Look through the listing below for lines containing "given". State how many there are, and nothing else.

* [Provided records]

•••••

(* ===== verification/Uprog.v ===== *)
(** User programs.

    A user program reaches the world only through system calls.  [U A] is the
    type of programs that return an [A]: a tree of the calls they make, with a
    continuation on what the kernel answers, namely the value the call returns
    and the bytes it stored through the pointer it was given.  The kernel may
    answer anything, so a theorem about a program quantifies over the answers.
    fork answers 0 in the child and the pid in the parent: each process is a run
    of its own.  A call that does not return (exec when it succeeds, a read
    nobody serves) is where the answers end.

    A program that hands the kernel an address it made up, or loads and stores
    through one, makes a raw call, a load or a store: whether the page is there is
    the kernel's answer too, and a process that is killed gets none. *)

From S2P Require Import Prelude Bytes.

(** * System calls (user/user.h) *)

(** An argument of a call that is given by its address: an int, an address, the
    address of a string, the address of an array. *)
Inductive rarg := RInt (v : Z) | RPtr (a : Z) | RStr (s : list Z) | RArr (l : list rarg).

Inductive call :=
| Cfork
| Cwait
| Cpipe
| Cwrite (fd : Z) (bs : list Z)
| Cread (fd n : Z)
| Cclose (fd : Z)
| Ckill (pid : Z)
| Cexec (path : list Z) (argv : list (list Z))
| Copen (path : list Z) (mode : Z)
| Cmknod (path : list Z) (major minor : Z)
| Cunlink (path : list Z)
| Cfstat (fd : Z)
| Clink (old new : list Z)
| Cmkdir (path : list Z)
| Cchdir (path : list Z)
| Cdup (fd : Z)
| Cgetpid
| Csbrk (n : Z)
| Csleep (n : Z)
| Cuptime
| Craw (num : Z) (args : list rarg)
| Cload (w : nat) (a : Z)
| Cstore (w : nat) (a v : Z).

(** What the kernel answers: the value returned, the bytes stored. *)
Abbreviation answer := (Z * list Z)%type.

(** * Programs *)

Inductive U (A : Type) : Type :=
| Ret (a : A)
| Sys (c : call) (k : answer -> U A)
| Exit (status : Z)
| Fault
| OutOfFuel.
Arguments Ret {A} a.
Arguments Sys {A} c k.
Arguments Exit {A} status.
Arguments Fault {A}.
Arguments OutOfFuel {A}.

#[export] Instance U_ret : MRet U := @Ret.
#[export] Instance U_bind : MBind U := fun A B f =>
  fix bind (p : U A) : U B :=
    match p with
    | Ret a => f a
    | Sys c k => Sys c (fun r => bind (k r))
    | Exit st => Exit st
    | Fault => Fault
    | OutOfFuel => OutOfFuel
    end.

(** A call for the value it returns, and with the bytes it stores. *)
Definition sys (c : call) : U Z := Sys c (fun r => Ret r.1).
Definition sys_data (c : call) : U answer := Sys c Ret.

Definition fork : U Z := sys Cfork.
Definition exit {A} (status : Z) : U A := Exit status.
Definition wait : U Z := sys Cwait.
Definition wait_status : U answer := sys_data Cwait.
Definition pipe : U answer := sys_data Cpipe.
Definition write (fd : Z) (bs : list Z) : U Z := sys (Cwrite fd bs).
Definition read (fd n : Z) : U answer := sys_data (Cread fd n).
Definition close (fd : Z) : U Z := sys (Cclose fd).
Definition kill (pid : Z) : U Z := sys (Ckill pid).
Definition exec (path : list Z) (argv : list (list Z)) : U Z := sys (Cexec path argv).
Definition open (path : list Z) (mode : Z) : U Z := sys (Copen path mode).
Definition mknod (path : list Z) (major minor : Z) : U Z := sys (Cmknod path major minor).
Definition unlink (path : list Z) : U Z := sys (Cunlink path).
Definition fstat (fd : Z) : U answer := sys_data (Cfstat fd).
Definition link (old new : list Z) : U Z := sys (Clink old new).
Definition mkdir (path : list Z) : U Z := sys (Cmkdir path).
Definition chdir (path : list Z) : U Z := sys (Cchdir path).
Definition dup (fd : Z) : U Z := sys (Cdup fd).
Definition getpid : U Z := sys Cgetpid.
Definition sbrk (n : Z) : U Z := sys (Csbrk n).
Definition sleep (n : Z) : U Z := sys (Csleep n).
Definition uptime : U Z := sys Cuptime.
Definition raw (num : Z) (args : list rarg) : U Z := sys (Craw num args).
Definition load_at (w : nat) (a : Z) : U Z := sys (Cload w a).
Definition store_at (w : nat) (a v : Z) : U unit := sys (Cstore w a v);; mret tt.

(** The ints that pipe and wait store. *)
Definition fd_of (i : nat) (bs : list Z) : Z := i32 (get 4 (4 * i) bs).

Definition whenU (b : bool) (p : U unit) : U unit := if b then p else mret tt.
Fixpoint forU {A} (l : list A) (f : A -> U unit) : U unit :=
  match l with [] => mret tt | x :: l' => f x;; forU l' f end.

(** * Runs *)

(** How a run ends: with a result, with exit, in a call the kernel does not
    answer, or not properly. *)
Inductive uout (A : Type) : Type :=
| UDone (a : A)
| UExit (status : Z)
| UWait (c : call)
| UFault
| UFuel.
Arguments UDone {A} a.
Arguments UExit {A} status.
Arguments UWait {A} c.
Arguments UFault {A}.
Arguments UFuel {A}.

(** The calls a program makes when the kernel answers [rs], how it ends, and the
    answers it did not use. *)
Fixpoint feed {A} (p : U A) (rs : list answer) : list call * uout A * list answer :=
  match p with
  | Ret a => ([], UDone a, rs)
  | Sys c k =>
      match rs with
      | [] => ([c], UWait c, [])
      | r :: rs' => let '(tr, o, rest) := feed (k r) rs' in (c :: tr, o, rest)
      end
  | Exit st => ([], UExit st, rs)
  | Fault => ([], UFault, rs)
  | OutOfFuel => ([], UFuel, rs)
  end.

(** * Laws *)

Lemma ubind_ret {A B} (a : A) (f : A -> U B) : mret a ≫= f = f a.
Proof. done. Qed.
Lemma ubind_sys {A B} c (k : answer -> U A) (f : A -> U B) : Sys c k ≫= f = Sys c (fun r => k r ≫= f).
Proof. done. Qed.

(** A run of [p] that ends with a result goes on with what follows. *)
Lemma feed_bind {A B} (p : U A) (f : A -> U B) : forall rs tr a rest,
  feed p rs = (tr, UDone a, rest) ->
  feed (p ≫= f) rs = let '(tr', o, rest') := feed (f a) rest in (tr ++ tr', o, rest').
Proof.
  induction p as [a0|c k IH| | |]; intros rs tr a rest E; simpl in E; simplify_eq.
  - rewrite ubind_ret. by destruct (feed (f a) rest) as [[? ?] ?].
  - destruct rs as [|r rs]; [done|]. rewrite ubind_sys. simpl.
    destruct (feed (k r) rs) as [[tr1 o1] rest1] eqn:E1. simplify_eq.
    rewrite (IH r rs tr1 a rest E1). by destruct (feed (f a) rest) as [[? ?] ?].
Qed.

(** A call, then what follows. *)
Lemma feed_sys {A} c (f : Z -> U A) v bs rs tr o rest :
  feed (f v) rs = (tr, o, rest) -> feed (sys c ≫= f) ((v, bs) :: rs) = (c :: tr, o, rest).
Proof. intros E. unfold sys. rewrite ubind_sys. cbn [feed]. rewrite ubind_ret. cbn [fst]. by rewrite E. Qed.
Lemma feed_data {A} c (f : answer -> U A) r rs tr o rest :
  feed (f r) rs = (tr, o, rest) -> feed (sys_data c ≫= f) (r :: rs) = (c :: tr, o, rest).
Proof. intros E. unfold sys_data. rewrite ubind_sys. cbn [feed]. rewrite ubind_ret. by rewrite E. Qed.
Lemma feed_seq {A B} (p : U A) (f : A -> U B) rs tr a rest tr' o rest' :
  feed p rs = (tr, UDone a, rest) -> feed (f a) rest = (tr', o, rest') -> feed (p ≫= f) rs = (tr ++ tr', o, rest').
Proof. intros E E'. by rewrite (feed_bind _ _ _ _ _ _ E), E'. Qed.

(** More answers do not change a run that ended with a result. *)
Lemma feed_app {A} (p : U A) : forall rs tr a rest more,
  feed p rs = (tr, UDone a, rest) -> feed p (rs ++ more) = (tr, UDone a, rest ++ more).
Proof.
  induction p as [a0|c k IH| | |]; intros rs tr a rest more E; simpl in E; simplify_eq/=; [done|].
  destruct rs as [|r rs]; [done|]. simpl.
  destruct (feed (k r) rs) as [[tr1 o1] rest1] eqn:E1. simplify_eq.
  by rewrite (IH r rs tr1 a rest more E1).
Qed.

(** The bytes a run sends to a file descriptor. *)
Definition sent_to (fd : Z) (c : call) : list Z :=
  match c with Cwrite fd' bs => if fd' =? fd then bs else [] | _ => [] end.
Definition output (fd : Z) (tr : list call) : list Z := mjoin (sent_to fd <$> tr).

Lemma output_app fd tr tr' : output fd (tr ++ tr') = output fd tr ++ output fd tr'.
Proof. unfold output. by rewrite fmap_app, join_app. Qed.

(** * Programs that write *)

(** [p] returns after writing [bs] to [fd], one byte a call, whatever the writes
    return. *)
Definition writes {A} (p : U A) (fd : Z) (bs : list Z) (a : A) : Prop :=
  forall ws rest, length ws = length bs ->
  feed p (ws ++ rest) = ((fun b => Cwrite fd [b]) <$> bs, UDone a, rest).

Lemma writes_ret {A} fd (a : A) : writes (mret a) fd [] a.
Proof. by intros [|] rest E. Qed.

Lemma writes_bind {A B} (p : U A) (f : A -> U B) fd bs bs' a b :
  writes p fd bs a -> writes (f a) fd bs' b -> writes (p ≫= f) fd (bs ++ bs') b.
Proof.
  intros H H' ws rest E. rewrite length_app in E.
  rewrite <- (take_drop (length bs) ws), <- app_assoc.
  rewrite (feed_bind _ _ _ _ _ _ (H (take (length bs) ws) _ ltac:(rewrite length_take; lia))).
  rewrite H' by (rewrite length_drop; lia). by rewrite fmap_app.
Qed.

Lemma writes_byte fd b r : writes (write fd [b];; mret r) fd [b] (r : unit).
Proof. intros [|w [|]] rest E; simplify_eq/=. done. Qed.

Lemma writes_forU {A} (f : A -> U unit) fd (g : A -> list Z) l :
  (forall x, x ∈ l -> writes (f x) fd (g x) tt) -> writes (forU l f) fd (mjoin (g <$> l)) tt.
Proof.
  induction l as [|x l IH]; intros H; cbn [forU fmap list_fmap mjoin list_join]; [apply writes_ret|].
  apply (writes_bind _ _ _ _ _ tt); [apply H; left|]. apply IH. intros y Hy. apply H. by right.
Qed.

Lemma output_writes fd fd' bs : output fd ((fun b => Cwrite fd' [b]) <$> bs) = if fd' =? fd then bs else [].
Proof.
  unfold output. induction bs as [|b bs IH]; simpl; [by destruct (fd' =? fd)|].
  destruct (fd' =? fd); simpl; [by f_equal|done].
Qed.

Lemma writes_output {A} (p : U A) fd bs a ws rest :
  writes p fd bs a -> length ws = length bs ->
  exists tr, feed p (ws ++ rest) = (tr, UDone a, rest) /\ output fd tr = bs.
Proof. intros H E. eexists. split; [by apply H|]. by rewrite output_writes, Z.eqb_refl. Qed.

•••••

* [Expected answer]
2